La storia dell’ultimo secolo è fatta di tantissimi volti di donne, accomunate da un unico volere: quello di vivere in una società avanzata, nella quale il rispetto reciproco dei generi è paradigma di una democrazia matura. Sicuramente la nostra è una società migliore e più a misura di donna anche grazie a loro, per l’impegno costante con cui hanno sostenuto i loro ideali e sono riuscite a trasmetterli alle generazioni alle quali hanno ceduto il passo.
Quest’anno è il 150° anniversario dell’Unità d’Italia e, nelle numerose celebrazioni, è stato finalmente riconosciuto il giusto spazio al contributo delle donne, determinanti nella storia della nostra nazione. Nel mio discorso al Quirinale, in occasione dell’8 marzo, ho voluto citarne alcune: Armida Barelli, coofondatrice dell’Università Cattolica, sostenitrice del voto alle donne; Nilde Iotti, primo Presidente della Camera, rimasta in carica per ben 13 anni; Lina Merlin che partecipò alla stesura della Costituzione, Tina Anselmi, prima donna Ministro, che, con la prima legge sulle pari opportunità del 1977, rese un reato le discriminazioni sul lavoro e la differenza di retribuzione.
Grazie a loro, tra le tante, le donne sono uscite da quel limbo nel quale erano confinate. Grazie a queste signore, alle loro conquiste, oggi le donne possono godere degli stessi diritti e delle stesse possibilità degli uomini. Grazie a loro le istituzioni, in questo secolo, possono occuparsi di come migliorare la qualità della loro vita, proseguire questo processo virtuoso che consentirà loro di raggiungere finalmente le “pari opportunità”. Sicurezza, parità di accesso nel mondo del lavoro e nella rappresentanza politica sono le priorità. La legge contro la violenza sessuale e lo stalking, la nuova tipologia di reato che, al suo secondo anno, registra 547 denunce e 95 arresti in media al mese, è solo un esempio delle iniziative volte a dare alle donne maggiore tutela. Quindi il lavoro: in Italia l’occupazione femminile è ancora troppo bassa, soprattutto a Sud. Per questa ragione è importante investire – come stiamo facendo – sui servizi per l’infanzia e l’adolescenza. Ciascuna donna non dovrebbe essere costretta a scegliere tra lavoro e famiglia.
Quanto alla partecipazione, il Parlamento sta discutendo due provvedimenti importanti: le quote rosa nei consigli di amministrazione delle società quotate e partecipate e la doppia preferenza di genere nelle elezioni comunali e provinciali. Meccanismi, questi, che, senza imporre nulla a nessuno, consentiranno il coinvolgimento di più donne in mondi come quello dell’economia e della politica.
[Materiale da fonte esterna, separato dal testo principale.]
(* ===== verification/Win32.v ===== *)
(** The operating system under [util/env_windows.cpp].

    [Win32] lists the calls the file makes, as functions on a system state;
    [Win32Ok] states what their documentation promises, over the view of
    [FileSystem]: a handle is a descriptor, a file mapping object is one on the
    mapped file, and locks belong to handles.  Every call may fail.
    [MemWin32] keeps all the laws on the memory of [MemKernel]. *)

From S2P Require Import Prelude Status Env FileSystem Kernel.

(** * Constants *)

Definition INVALID_HANDLE_VALUE : Z := -1.
Definition INVALID_FILE_ATTRIBUTES : Z := 2 ^ 32 - 1.
Definition MAXDWORD : Z := 2 ^ 32 - 1.

Definition GENERIC_READ : Z := 0x80000000.
Definition GENERIC_WRITE : Z := 0x40000000.
Definition FILE_APPEND_DATA : Z := 4.
Definition FILE_SHARE_READ : Z := 1.
Definition CREATE_ALWAYS : Z := 2.
Definition OPEN_EXISTING : Z := 3.
Definition OPEN_ALWAYS : Z := 4.
Definition FILE_ATTRIBUTE_READONLY : Z := 1.
Definition FILE_ATTRIBUTE_NORMAL : Z := 0x80.

Definition ERROR_FILE_NOT_FOUND : Z := 2.
Definition ERROR_PATH_NOT_FOUND : Z := 3.
Definition ERROR_INVALID_HANDLE : Z := 6.
Definition ERROR_NO_MORE_FILES : Z := 18.
Definition ERROR_HANDLE_EOF : Z := 38.
Definition ERROR_INVALID_PARAMETER : Z := 87.
Definition ERROR_ALREADY_EXISTS : Z := 183.
Definition ERROR_UNABLE_TO_MOVE_REPLACEMENT : Z := 1176.
Definition ERROR_UNABLE_TO_MOVE_REPLACEMENT_2 : Z := 1177.

(** [ScopedHandle::is_valid] *)
Definition is_valid (handle : Z) : bool :=
  negb (handle =? INVALID_HANDLE_VALUE) && negb (handle =? 0).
Una cosa è certa: discutere di questi temi, come state facendo voi, non è una “questione da donne”. Ma un argomento di vitale importanza per l’economia e la società del nostro Paese. Come ha detto più autorevolmente di me il Presidente della Repubblica, Giorgio Napolitano, “discutere la causa dei diritti delle donne non è solo la causa delle associazioni delle donne. E’ una causa comune, è una causa generale, è una questione di principio, è una questione di fondamento costituzionale”.